После ухода Викки Мэтт подошел к подносу, где она оставила ложку, взял ее и начал протирать бумажным полотенцем, смоченным в отбеливателе. Всего он истратил шесть бумажных полотенец. Часом позже он вышел из своей стерильной комнаты в коридор со своим шахматным набором. По пути в игровую комнату он опустил тридцатишестигаллоновый мусорный пакет в большой серый мусорный контейнер. Контейнер нужно было очистить, но Викки ожидала его, так что это могло подождать. Он вошел в игровую комнату, увидел Викки и понял, что ему придется отмывать шахматы после игры – каждую фигурку, – но дело того стоило, хотя бы ради того, чтобы слышать ее мысли.

* * *

В 17:00 Матт закончил очистку своей комнаты, кровати, шахматного набора, зубной щетки, кнопок на часовом радиоприемнике и кнопок на своих шортах. Краешком глаза он снова взглянул на шоколадно-малиновое пирожное, политое густо-красным малиновым соусом, в окружении тарелок с жареным мясом, зеленым горошком и картофельным пюре. Голоса объединялись и становились громче, поэтому он понимал, что в его завтраке не было торазина. Несмотря на жаркое опровержение Викки, он должен был находиться в яблочном муссе. Матт опустился на колени, изучил картофельное пюре и подозрительно прищурился. После семи лет полного согласия с приемом лекарств собственные задние мысли удивляли его. Это был умственный процесс, обладавший силой, от которой он успел отвыкнуть. То, что он вообще мог обдумывать, стоит ли есть яблочный мусс и шоколадное пирожное, могло бы привести его в замешательство, если бы он уже не находился в замешательстве.

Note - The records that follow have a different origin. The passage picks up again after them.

(** X24. The meta description has at most 155 characters and starts with
    [Learn ]; a description that had to be cut has exactly 155 and ends
    with three dots. *)
Theorem meta_description_length topic hook :
  let desc := _generate_meta_description topic hook in
  let full := ("Learn " ++ PyStr.lower (title topic) ++ ". "
               ++ substring 0 80 hook)%string in
  (String.length desc <= 155)%nat
  ∧ PyStr.prefix "Learn " desc = true
  ∧ ((String.length full <= 155)%nat → desc = full)
  ∧ ((155 < String.length full)%nat →
     String.length desc = 155%nat
     ∧ desc = (substring 0 152 full ++ "...")%string).
Proof.
  intros desc full. subst desc. unfold _generate_meta_description.
  fold full.
  destruct (Nat.ltb_spec 155 (String.length full)) as [Hlong|Hshort].
  - assert (Hlen : String.length (substring 0 152 full) = 152%nat)
      by (apply length_substring_full; lia).
    split; [|split; [|split]].
    + rewrite str_length_app, Hlen. cbn. lia.
    + subst full. reflexivity.
    + lia.
    + intros _. split; [|done]. rewrite str_length_app, Hlen. reflexivity.
  - split; [lia|]. split; [subst full; reflexivity|]. split; [done|lia].
Qed.

End BriefParts.

Lemma extract_target_keywords_spec_witness :
  NoDup (BriefGenerator._extract_target_keywords Sample.topic_a).
Proof.
  apply (proj1 (proj2 (proj2 (proj2
           (extract_target_keywords_spec Sample.topic_a))))).
  apply NoDup_nil_2.
Defined.

Lemma meta_description_length_witness :
  BriefGenerator._generate_meta_description Sample.topic_a "x"
  = ("Learn " ++ PyStr.lower (title Sample.topic_a) ++ ". "
     ++ substring 0 80 "x")%string.
Proof.
  apply (proj1 (proj2 (proj2
           (meta_description_length Sample.topic_a "x")))).
  vm_compute. lia.
Defined.

(** ** Whole briefs *)

Section Briefs.
Import PyNum BriefGenerator.

Variable clock : nat → datetime.
Variable uuid_values : nat → string.

Lemma get_template_word_count f :
  f ≠ "template"%string →
  word_count (get_template f) = Curator.estimate_word_count f.
Proof.
  intros Hf. unfold get_template, Curator.estimate_word_count.
  unfold FORMAT_TEMPLATES, Curator.word_counts.
  cbn [Curator.dict_get list_to_map foldr fst snd uncurry].
  repeat match goal with
         | |- context [decide (?k = f)] =>
             destruct (decide (k = f)) as [<-|?]; [reflexivity|]
         end.
  cbn [default].
  destruct (decide (f = "tool_review"%string)) as [->|?]; [reflexivity|].
  rewrite !lookup_insert_ne by done. by rewrite lookup_empty.
Qed.

(** X25. The word count of a brief is the curator's estimate for the
    brief's format, whatever the format, except for a template: there the
    brief says 1500 words and the curator 1000. *)
Theorem generate_brief_word_count topic format_type notes w :
  let brief := fst (generate_brief clock uuid_values topic format_type notes w) in
  (suggested_format brief ≠ "template"%string →
   estimated_word_count brief
   = Curator.estimate_word_count (suggested_format brief))
  ∧ (suggested_format brief = "template"%string →
     estimated_word_count brief = 1500
     ∧ Curator.estimate_word_count (suggested_format brief) = 1000).
Proof.
  intros brief. subst brief. unfold generate_brief, gbind, gret, uuid4, utcnow.
  cbn [fst suggested_format estimated_word_count].
  split.
  - apply get_template_word_count.
  - intros ->. split; reflexivity.
Qed.

Lemma determine_urgency_monotone t1 t2 :
  (virality_score t2 <= virality_score t1)%Q →
  (urgency_rank (_determine_urgency t2)
   <= urgency_rank (_determine_urgency t1))%nat.
Proof.
  intros Hle. unfold _determine_urgency.
  repeat match goal with
         | |- context [Qgeb ?a ?b] =>
             let E := fresh "E" in
             destruct (Qgeb a b) eqn:E;
             [apply Qgeb_ge in E
             |apply (f_equal negb) in E; cbn [negb] in E; apply Qltb_lt in E]
         end;
    cbn; try lia; exfalso; lra.
Qed.

Lemma StronglySorted_map {A B} (f : A → B) (R : B → B → Prop) l :
  StronglySorted (λ a b, R (f a) (f b)) l → StronglySorted R (map f l).
Proof.
  induction 1 as [|x l Hl IH Hx]; cbn [map]; constructor; [done|].
  apply Forall_map. exact Hx.
Qed.

Lemma gen_for_cons {A B} (f : A → Gen B) x l w :
  gen_for f (x :: l) w
  = (fst (f x w) :: fst (gen_for f l (snd (f x w))),
     snd (gen_for f l (snd (f x w)))).
Proof.
  cbn [gen_for]. unfold gbind, gret.
  destruct (f x w) as [y w1]. cbn [fst snd].
  by destruct (gen_for f l w1) as [ys w2].
Qed.

Lemma gen_for_brief_map {B} (p : ContentBrief → B) (g : Topic → B) l w :
  (∀ t w', p (fst (generate_brief clock uuid_values t None None w')) = g t) →
  map p (fst (gen_for (λ t, generate_brief clock uuid_values t None None) l w))
  = map g l.
Proof.
  intros Hp. revert w. induction l as [|t l IH]; intros w; [done|].
  rewrite gen_for_cons. cbn [fst map]. by rewrite Hp, IH.
Qed.

Lemma gen_for_brief_draws l w :
  let r := gen_for (λ t, generate_brief clock uuid_values t None None) l w in
  snd r = mkDraws (clock_reads w + length l) (uuid_draws w + length l)
  ∧ map brief_id (fst r)
    = map (λ i, Some (uuid_values (uuid_draws w + i))) (seq 0 (length l))
  ∧ map brief_created_at (fst r)
    = map (λ i, clock (clock_reads w + i)) (seq 0 (length l)).
Proof.
  revert w. induction l as [|t l IH]; intros w; cbn zeta.
  - cbn. destruct w. rewrite !Nat.add_0_r. done.
  - rewrite gen_for_cons. cbn [fst snd map length seq].
    set (w1 := snd (generate_brief clock uuid_values t None None w)).
    destruct (IH w1) as (Hs & Hi & Hc). rewrite Hs, Hi, Hc.
    assert (Hw1 : w1 = mkDraws (S (clock_reads w)) (S (uuid_draws w)))
      by reflexivity.
    rewrite Hw1. cbn [clock_reads uuid_draws].
    rewrite <- !seq_shift, !map_map, !Nat.add_0_r.
    split; [f_equal; lia|].
    split; (f_equal; try reflexivity); apply map_ext; intros i.
    + by replace (S (uuid_draws w) + i)%nat with (uuid_draws w + S i)%nat by lia.
    + by replace (S (clock_reads w) + i)%nat with (clock_reads w + S i)%nat by lia.
Qed.

(** X26. [generate_briefs_from_topics] returns, for a limit that is not
    negative, as many briefs as the limit and the batch allow; each brief
    is about one topic of the batch; no brief comes before a more urgent
    one; and the briefs take the identifiers and the clock readings in
    their order, one each. *)
Theorem generate_briefs_from_topics_ranked topics limit w :
  let run := generate_briefs_from_topics clock uuid_values topics limit w in
  let briefs := fst run in
  (0 <= limit → length briefs = Nat.min (Z.to_nat limit) (length topics))
  ∧ Forall (λ b, ∃ t, t ∈ topics ∧ source_topics b = [t]
                      ∧ brief_category b = category t
                      ∧ suggested_format b = Curator.identify_content_format t)
           briefs
  ∧ StronglySorted (λ u1 u2, (urgency_rank u2 <= urgency_rank u1)%nat)
                   (map urgency briefs)
  ∧ map brief_id briefs
    = map (λ i, Some (uuid_values (uuid_draws w + i))) (seq 0 (length briefs))
  ∧ map brief_created_at briefs
    = map (λ i, clock (clock_reads w + i)) (seq 0 (length briefs))
  ∧ snd run = mkDraws (clock_reads w + length briefs)
                      (uuid_draws w + length briefs).
Proof.
  intros run briefs. subst briefs run. unfold generate_briefs_from_topics.
  set (chosen := slice_to (Curator.sort_desc virality_score topics) limit).
  set (r := gen_for _ chosen w).
  assert (Hlen : length (fst r) = length chosen).
  { rewrite <- (length_map brief_category (fst r)). subst r.
    rewrite (gen_for_brief_map brief_category category chosen w)
      by reflexivity.
    apply length_map. }
  destruct (gen_for_brief_draws chosen w) as (Hs & Hi & Hc). fold r in Hs, Hi, Hc.
  rewrite Hlen.
  split; [|split; [|split; [|split; [|split]]]]; try done.
  - intros Hlim. subst chosen. unfold slice_to.
    destruct (Z.leb_spec 0 limit); [|lia].
    by rewrite length_take, length_sort_desc.
  - assert (Hsrc : map (λ b, (source_topics b, brief_category b,
                              suggested_format b)) (fst r)
                   = map (λ t, ([t], category t,
                                Curator.identify_content_format t)) chosen)
      by (subst r; apply gen_for_brief_map; reflexivity).
    apply Forall_forall. intros b Hb.
    apply list_elem_of_In in Hb.
    apply (in_map (λ b, (source_topics b, brief_category b,
                         suggested_format b))) in Hb.
    rewrite Hsrc in Hb. apply in_map_iff in Hb as (t & Heq & Ht).
    injection Heq as H1 H2 H3. exists t. split; [|done].
    subst chosen. apply in_slice_to in Ht.
    apply in_sort_desc in Ht. by apply list_elem_of_In.
  - subst r. rewrite (gen_for_brief_map urgency _determine_urgency chosen w)
      by reflexivity.
    apply StronglySorted_map. subst chosen. apply StronglySorted_slice_to.
    eapply StronglySorted_weaken; [|apply sort_desc_sorted].
    intros a b Hab. by apply determine_urgency_monotone.
Qed.

End Briefs.

Lemma generate_brief_word_count_witness :
  estimated_word_count
    (fst (BriefGenerator.generate_brief Sample.clock str_of_nat
            Sample.topic_a None None (mkDraws 0 0)))
  = Curator.estimate_word_count
      (suggested_format
         (fst (BriefGenerator.generate_brief Sample.clock str_of_nat
                 Sample.topic_a None None (mkDraws 0 0)))).
Proof.
  apply (proj1 (generate_brief_word_count Sample.clock str_of_nat
                  Sample.topic_a None None (mkDraws 0 0))).
  intros H. vm_compute in H. discriminate H.
Defined.

Lemma generate_briefs_from_topics_ranked_witness :
  length (fst (BriefGenerator.generate_briefs_from_topics Sample.clock
                 str_of_nat [Sample.topic_a; Sample.topic_b] 1
                 (mkDraws 0 0)))
  = Nat.min (Z.to_nat 1) 2.
Proof.
  apply (proj1 (generate_briefs_from_topics_ranked Sample.clock str_of_nat
                  [Sample.topic_a; Sample.topic_b] 1 (mkDraws 0 0))).
  lia.
Defined.

Lemma deduplicate_topics_subset_witness :
  Curator.deduplicate_topics [Sample.topic_a; Sample.topic_b]
                             Curator.default_threshold ≠ [].
Proof.
  apply (proj2 (proj2 (deduplicate_topics_subset
                         [Sample.topic_a; Sample.topic_b]
                         Curator.default_threshold))).
  intros H. discriminate H.
Defined.

Lemma group_by_category_partition_witness :
  [Sample.topic_a] = of_category AI_MARKETING [Sample.topic_a]
  ∧ [Sample.topic_a] ≠ [].
Proof.
  apply (proj1 (proj2 (proj2 (group_by_category_partition [Sample.topic_a])))).
  exact (list_elem_of_here (AI_MARKETING, [Sample.topic_a]) []).
Defined.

Наконец он посмотрел в окно и остановил взгляд на заднем крыльце рыбацкого кемпинга Кларка. Благодаря юго-восточному ветру он чуял запах подливки, жареной рыбы и картошки. Он почти ощущал вкус сырного гриттера и видел запотевший стакан чая со льдом. Матт был голоден, и, в отличие от его соседа дальше по коридору, его желудок не находился в аду. Он не ел уже целые сутки, и бурчание в желудке ясно давало понять об этом. Но – голод не голод – он приподнял поднос и принюхался к каждой тарелке, словно щенок, обнюхивающий незнакомую пищу. Потом он выпрямился, держа поднос на вытянутых руках, пошел в туалет, методично вывалил содержимое каждой тарелки в унитаз и решительно нажал рычаг слива.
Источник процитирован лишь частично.